大企業はなぜ、新しいことができないのか
「うちの会社は新規事業に力を入れると言っているが、結局は既存事業の論理で潰される」——こんな話を聞いたことがある方は少なくないのではないでしょうか。
あるいは、スタートアップとの提携やDX推進を宣言しながら、現場では何も変わらない。新しい取り組みを始めようとするたびに、組織の壁に阻まれる。
「両利きの経営」という概念は、こうした状況に名前をつけ、構造として整理しようとした経営論です。
「両利きの経営」とは何か
「両利きの経営(Ambidextrous Organization)」は、スタンフォード大学のチャールズ・オライリー教授とハーバード大学のマイケル・タッシュマン教授が提唱した経営概念です。
その核心は、組織が「深化(Exploitation)」と「探索(Exploration)」の両方を同時に行う必要があるという主張です。
深化とは、既存事業を効率化・最適化し、現在の競争力を高めることです。現在のビジネスモデルを磨き、コストを下げ、品質を上げる。多くの大企業が得意とする領域です。
探索とは、新しい事業・技術・市場を開拓することです。既存の常識を疑い、まだ答えがわからない領域に投資する。スタートアップが得意とする領域です。

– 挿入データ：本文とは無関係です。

(** X4: in mode ['triangular'] with [step_size > 0] and
    [base_lr <= max_lr], the rate does not decrease along the rising half
    of a cycle and does not increase along the falling half. *)
Theorem triangular_monotone_on_edges
    (self : CyclicLR) (k : Z) (e1 e2 : Q) :
  in_triangular self ->
  0 < step_size self ->
  base_lr self <= max_lr self ->
  e1 <= e2 ->
  exists r1 r2,
    snd (schedule e1 self) = Ret r1
    /\ snd (schedule e2 self) = Ret r2
    /\ (2 * inject_Z k * step_size self <= e1 ->
        e2 <= (2 * inject_Z k + 1) * step_size self -> r1 <= r2)
    /\ ((2 * inject_Z k + 1) * step_size self <= e1 ->
        e2 <= (2 * inject_Z k + 2) * step_size self -> r2 <= r1).
Proof.
  intros Hin Hs Hbm H12.
  assert (Hnz : ~ step_size self == 0) by lra.
  rewrite (schedule_in_triangular self e1 Hin Hnz).
  rewrite (schedule_in_triangular self e2 Hin Hnz).
  do 2 eexists. split; [reflexivity|]. split; [reflexivity|].
  unfold Spec.rate. split; intros Hlo Hhi.
  - rewrite (factor_rising _ e1 k Hs) by lra.
    rewrite (factor_rising _ e2 k Hs) by lra.
    assert (H : (e1 - 2 * inject_Z k * step_size self) / step_size self
                <= (e2 - 2 * inject_Z k * step_size self) / step_size self)
      by (apply quotient_le_compat; lra).
    revert H.
    generalize ((e1 - 2 * inject_Z k * step_size self) / step_size self).
    generalize ((e2 - 2 * inject_Z k * step_size self) / step_size self).
    intros u2 u1 H. nra.
  - rewrite (factor_falling _ e1 k Hs) by lra.
    rewrite (factor_falling _ e2 k Hs) by lra.
    assert (H : (e1 - (2 * inject_Z k + 1) * step_size self) / step_size self
                <= (e2 - (2 * inject_Z k + 1) * step_size self)
                   / step_size self)
      by (apply quotient_le_compat; lra).
    revert H.
    generalize ((e1 - (2 * inject_Z k + 1) * step_size self) / step_size self).
    generalize ((e2 - (2 * inject_Z k + 1) * step_size self) / step_size self).
    intros u2 u1 H. nra.
Qed.

Lemma triangular_monotone_on_edges_witness :
  exists r1 r2,
    snd (schedule 100 default_CyclicLR) = Ret r1
    /\ snd (schedule 1900 default_CyclicLR) = Ret r2
    /\ r1 <= r2.
Proof.
  destruct (triangular_monotone_on_edges default_CyclicLR 0 100 1900)
    as (r1 & r2 & H1 & H2 & Hup & _).
  - left. split; reflexivity.
  - vm_compute. reflexivity.
  - vm_compute. discriminate.
  - vm_compute. discriminate.
  - exists r1, r2. split; [exact H1|]. split; [exact H2|].
    apply Hup; vm_compute; discriminate.
Defined.

(** ** The object across calls *)

Lemma schedule_state (self : CyclicLR) (e : Q) :
  fst (schedule e self) = resolved self.
Proof.
  destruct (Qeq_dec (step_size self) 0) as [Hz | Hnz].
  - now rewrite (schedule_zero _ _ Hz).
  - now rewrite (schedule_nonzero _ _ Hnz).
Qed.

Lemma schedule_outcome_resolved (self : CyclicLR) (e : Q) :
  snd (schedule e (resolved self)) = snd (schedule e self).
Proof.
  destruct (resolved_numbers self) as (_ & _ & Hstep & _).
  destruct (Qeq_dec (step_size self) 0) as [Hz | Hnz].
  - rewrite (schedule_zero self _ Hz).
    rewrite (schedule_zero (resolved self)) by now rewrite Hstep.
    reflexivity.
  - rewrite (schedule_nonzero self _ Hnz).
    rewrite (schedule_nonzero (resolved self)) by now rewrite Hstep.
    now rewrite resolved_idempotent.
Qed.

Lemma schedule_all_state (es : list Q) (self : CyclicLR) :
  fst (schedule_all es self)
  = match es with [] => self | _ :: _ => resolved self end.
Proof.
  revert self. induction es as [|e rest IH]; intros self; [reflexivity|].
  simpl. pose proof (schedule_state self e) as Hst.
  destruct (schedule e self) as [self' o]. simpl in Hst. subst self'.
  specialize (IH (resolved self)).
  destruct (schedule_all rest (resolved self)) as [self'' os].
  simpl in IH |- *. rewrite IH.
  destruct rest; [reflexivity | apply resolved_idempotent].
Qed.

Lemma schedule_all_outcomes (es : list Q) (self : CyclicLR) :
  snd (schedule_all es self) = map (fun e => snd (schedule e self)) es.
Proof.
  revert self. induction es as [|e rest IH]; intros self; [reflexivity|].
  simpl. pose proof (schedule_state self e) as Hst.
  destruct (schedule e self) as [self' o] eqn:Hsch. simpl in Hst. subst self'.
  specialize (IH (resolved self)).
  destruct (schedule_all rest (resolved self)) as [self'' os].
  simpl in IH |- *. rewrite IH. f_equal.
  apply map_ext. intros a. apply schedule_outcome_resolved.
Qed.

(** X13: what a call returns or raises does not depend on the calls made
    before it on the same object: after any sequence of calls, [schedule
    e] has the outcome it has on the object as constructed, and the
    outcomes of a sequence of calls are the outcomes of the single calls.
    The only trace of earlier calls is the resolved amplitude function. *)
Theorem schedule_history_independent
    (self : CyclicLR) (earlier : list Q) (e : Q) :
  snd (schedule e (fst (schedule_all earlier self))) = snd (schedule e self)
  /\ snd (schedule_all earlier self)
     = map (fun e' => snd (schedule e' self)) earlier
  /\ (earlier <> [] -> fst (schedule_all earlier self) = resolved self).
Proof.
  split; [|split].
  - rewrite schedule_all_state. destruct earlier; [reflexivity|].
    apply schedule_outcome_resolved.
  - apply schedule_all_outcomes.
  - intros Hne. rewrite schedule_all_state.
    destruct earlier; [contradiction | reflexivity].
Qed.

Lemma resolved_set_scale_mode (self : CyclicLR) (sm : string) :
  scale_fn self = None -> known_mode (mode self) ->
  resolved (set_scale_mode sm self) = resolved self.
Proof.
  intros Hf [Hm | [Hm | Hm]].
  - rewrite (resolved_triangular self Hf Hm).
    now rewrite (resolved_triangular (set_scale_mode sm self) Hf Hm).
  - rewrite (resolved_triangular2 self Hf Hm).
    now rewrite (resolved_triangular2 (set_scale_mode sm self) Hf Hm).
  - rewrite (resolved_exp_range self Hf Hm).
    now rewrite (resolved_exp_range (set_scale_mode sm self) Hf Hm).
Qed.

(** X14: when [scale_fn] is left unset, the [scale_mode] given at
    construction is never used: the outcome of [schedule] is the same for
    every value of [scale_mode], and for the three known modes the object
    after the call is the same as well ([scale_mode] has been
    overwritten). *)
Theorem unset_scale_fn_ignores_scale_mode
    (self : CyclicLR) (sm : string) (e : Q) :
  scale_fn self = None ->
  snd (schedule e (set_scale_mode sm self)) = snd (schedule e self)
  /\ (known_mode (mode self) ->
      schedule e (set_scale_mode sm self) = schedule e self).
Proof.
  intros Hf.
  assert (Hknown : known_mode (mode self) ->
                   schedule e (set_scale_mode sm self) = schedule e self).
  { intros Hk.
    destruct (Qeq_dec (step_size self) 0) as [Hz | Hnz].
    - rewrite (schedule_zero self _ Hz).
      rewrite (schedule_zero (set_scale_mode sm self) _ Hz).
      now rewrite (resolved_set_scale_mode self sm Hf Hk).
    - rewrite (schedule_nonzero self _ Hnz).
      rewrite (schedule_nonzero (set_scale_mode sm self) _ Hnz).
      now rewrite (resolved_set_scale_mode self sm Hf Hk). }
  split; [|exact Hknown].
  destruct (mode self =? "triangular")%string eqn:H1.
  { apply String.eqb_eq in H1. rewrite Hknown; [reflexivity|]. now left. }
  destruct (mode self =? "triangular2")%string eqn:H2.
  { apply String.eqb_eq in H2. rewrite Hknown; [reflexivity|].
    right. now left. }
  destruct (mode self =? "exp_range")%string eqn:H3.
  { apply String.eqb_eq in H3. rewrite Hknown; [reflexivity|].
    right. now right. }
  assert (Hr : resolved self = self) by now apply resolved_unknown.
  assert (Hr' : resolved (set_scale_mode sm self) = set_scale_mode sm self)
    by now apply resolved_unknown.
  destruct (Qeq_dec (step_size self) 0) as [Hz | Hnz].
  - rewrite (schedule_zero self _ Hz).
    now rewrite (schedule_zero (set_scale_mode sm self) _ Hz).
  - rewrite (schedule_nonzero self _ Hnz).
    rewrite (schedule_nonzero (set_scale_mode sm self) _ Hnz).
    rewrite Hr, Hr'. cbn [snd]. unfold rate_of.
    cbn [scale_fn set_scale_mode]. now rewrite Hf.
Qed.
(** ** The JSON hooks *)

(** The call-stack budget is only a budget: a result obtained within a
    budget is the result within every larger one. *)
Lemma serialize_elements_mono (ser1 ser2 : string -> val -> res (option json)) :
  (forall k v r, ser1 k v = Val r -> ser2 k v = Val r) ->
  forall (elems : list val) (i : nat) (r : list json),
    serialize_elements ser1 i elems = Val r ->
    serialize_elements ser2 i elems = Val r.
Proof.
  intros Hser. induction elems as [|v elems IH]; intros i r; simpl; [auto|].
  destruct (ser1 (index_key i) v) as [j|] eqn:Hj; simpl; [|discriminate].
  rewrite (Hser _ _ _ Hj). simpl.
  destruct (serialize_elements ser1 (S i) elems) as [js|] eqn:Hjs; simpl;
    [|discriminate].
  now rewrite (IH _ _ Hjs).
Qed.

Lemma serialize_members_mono (ser1 ser2 : string -> val -> res (option json)) :
  (forall k v r, ser1 k v = Val r -> ser2 k v = Val r) ->
  forall (fs : list (string * val)) (r : list (string * json)),
    serialize_members ser1 fs = Val r ->
    serialize_members ser2 fs = Val r.
Proof.
  intros Hser. induction fs as [|[k v] fs IH]; intros r; simpl; [auto|].
  destruct (ser1 k v) as [j|] eqn:Hj; simpl; [|discriminate].
  rewrite (Hser _ _ _ Hj). simpl.
  destruct (serialize_members ser1 fs) as [ms|]; simpl; [|discriminate].
  now rewrite (IH _ eq_refl).
Qed.
Lemma date_eqb_lt (a b : PyDate.date) :
  PyDate.date_eqb a b = true -> PyDate.date_lt a b = false.
Proof.
  unfold PyDate.date_eqb, PyDate.date_lt. intros Heq.
  apply andb_true_iff in Heq. destruct Heq as [Heq Hd].
  apply andb_true_iff in Heq. destruct Heq as [Hy Hm].
  apply Z.eqb_eq in Hy, Hm, Hd. rewrite Hy, Hm, Hd.
  rewrite !Z.ltb_irrefl, !Z.eqb_refl. reflexivity.
Qed.

Lemma midnight_lt (a b : PyDate.date) :
  PyDate.datetime_lt (PyDate.midnight a) (PyDate.midnight b) = PyDate.date_lt a b.
Proof.
  unfold PyDate.datetime_lt. simpl. rewrite andb_false_r, orb_false_r. reflexivity.
Qed.

(** ** The filter loop *)

Lemma check_bound_parsed (bound : option string) (b : option PyDate.date)
    (outside : PyDate.datetime -> bool) :
  parse_bound bound = Some b ->
  check_bound bound outside
  = inr (match b with
         | Some d => negb (outside (PyDate.midnight d))
         | None => true
         end).
Proof.
  unfold parse_bound, check_bound.
  destruct (PyStr.truthy bound); [|intros Heq; inversion Heq; reflexivity].
  destruct (PyDate.fromisoformat (default "" bound)) as [dt|] eqn:Hiso;
    simpl; [|discriminate].
  intros Heq. inversion Heq; subst.
  destruct (fromisoformat_midnight _ _ Hiso) as [Hmid _]. rewrite <- Hmid. reflexivity.
Qed.

Lemma keep_message_in_window (start_date end_date : option string)
    (s e : option PyDate.date) (msg : Raw.Message) (d : PyDate.date) :
  parse_bound start_date = Some s ->
  parse_bound end_date = Some e ->
  msg_day msg = Some d ->
  keep_message start_date end_date msg = inr (in_window s e d).
Proof.
  intros Hs He Hday. unfold msg_day in Hday. unfold keep_message.
  destruct (PyDate.strptime_ymd (PyStr.take 10 (Raw.date msg))) as [dt|] eqn:Hparse;
    [|discriminate].
  simpl in Hday. inversion Hday; subst d.
  destruct (strptime_midnight _ _ Hparse) as [Hmid _].
  rewrite (check_bound_parsed _ _ _ Hs), (check_bound_parsed _ _ _ He).
  rewrite Hmid. unfold in_window, PyDate.date_le.
  destruct s as [sd|]; destruct e as [ed|]; rewrite ?midnight_lt; simpl;
    try destruct (PyDate.date_lt (PyDate.dt_date dt) sd);
    try destruct (PyDate.date_lt ed (PyDate.dt_date dt)); reflexivity.
Qed.

Lemma filter_loop_acc (start_date end_date : option string)
    (msgs : list Raw.Message) (acc : list Out.TranscriptRecord) :
  filter_loop start_date end_date msgs acc
  = match filter_loop start_date end_date msgs [] with
    | inl err => inl err
    | inr out => inr (acc ++ out)
    end.
Proof.
  revert acc. induction msgs as [|msg msgs IH]; intros acc; simpl.
  - rewrite app_nil_r. reflexivity.
  - destruct (keep_message start_date end_date msg) as [err|[|]]; [reflexivity | |].
    + rewrite (IH (acc ++ [shape_message msg])), (IH [shape_message msg]).
      destruct (filter_loop start_date end_date msgs []); [reflexivity|].
      rewrite <- app_assoc. reflexivity.
    + apply IH.
Qed.
(** X12: [generar_primo] has no answer for small sizes: for
    [bits <= 0] the first candidate raises [ValueError], and for
    [bits = 1] every candidate is 1, which is rejected, so the loop
    never ends whatever the random source draws. *)
Theorem generar_primo_bits_pequenos fuel bits g :
  (bits <= 0 -> generar_primo (S fuel) bits g = Raise ValueError) /\
  (bits = 1 -> generar_primo fuel bits g = OutOfFuel).
Proof.
  split.
  - intros Hb. cbn [generar_primo].
    destruct (generar_impar_aleatorio_spec bits g) as [_ Hbad].
    unfold bind at 1. rewrite (Hbad Hb). reflexivity.
  - intros ->. apply generar_primo_un_bit.
Qed.

Lemma generar_primo_bits_pequenos_witness :
  generar_primo 1 0 rng_17_19 = Raise ValueError /\
  generar_primo 1000 1 rng_17_19 = OutOfFuel.
Proof.
  split.
  - apply (proj1 (generar_primo_bits_pequenos 0 0 rng_17_19)). lia.
  - apply (proj2 (generar_primo_bits_pequenos 1000 1 rng_17_19)). reflexivity.
Defined.

(** X13: a candidate that is prime is never discarded: if the first
    candidate drawn is prime, [generar_primo] returns it. *)
Theorem generar_primo_acepta_primo fuel bits g n g1 :
  generar_impar_aleatorio bits g = Ok (n, g1) ->
  Z.prime n ->
  exists g', generar_primo (S fuel) bits g = Ok (n, g').
Proof.
  intros Hn Hp. cbn [generar_primo].
  rewrite (bind_Ok _ _ _ _ _ Hn).
  destruct (es_primo_probable_primo n 40 g1 Hp) as [g' Ht].
  rewrite (bind_Ok _ _ _ _ _ Ht). exists g'. reflexivity.
Qed.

問題は、深化と探索が組織の中で根本的に相反する論理を持っていることです。深化は「失敗を避ける」「効率を最大化する」「計画通りに進める」という論理で動きます。探索は「失敗から学ぶ」「効率より可能性を重視する」「計画が変わることを前提にする」という論理が必要です。同じ組織の中でこの二つを共存させることが、「両利き」の難しさです。
イノベーションのジレンマとの関係
両利きの経営を理解するとき、クレイトン・クリステンセンが提唱した「イノベーションのジレンマ」を合わせて知っておくと、問題の構造がより鮮明になります。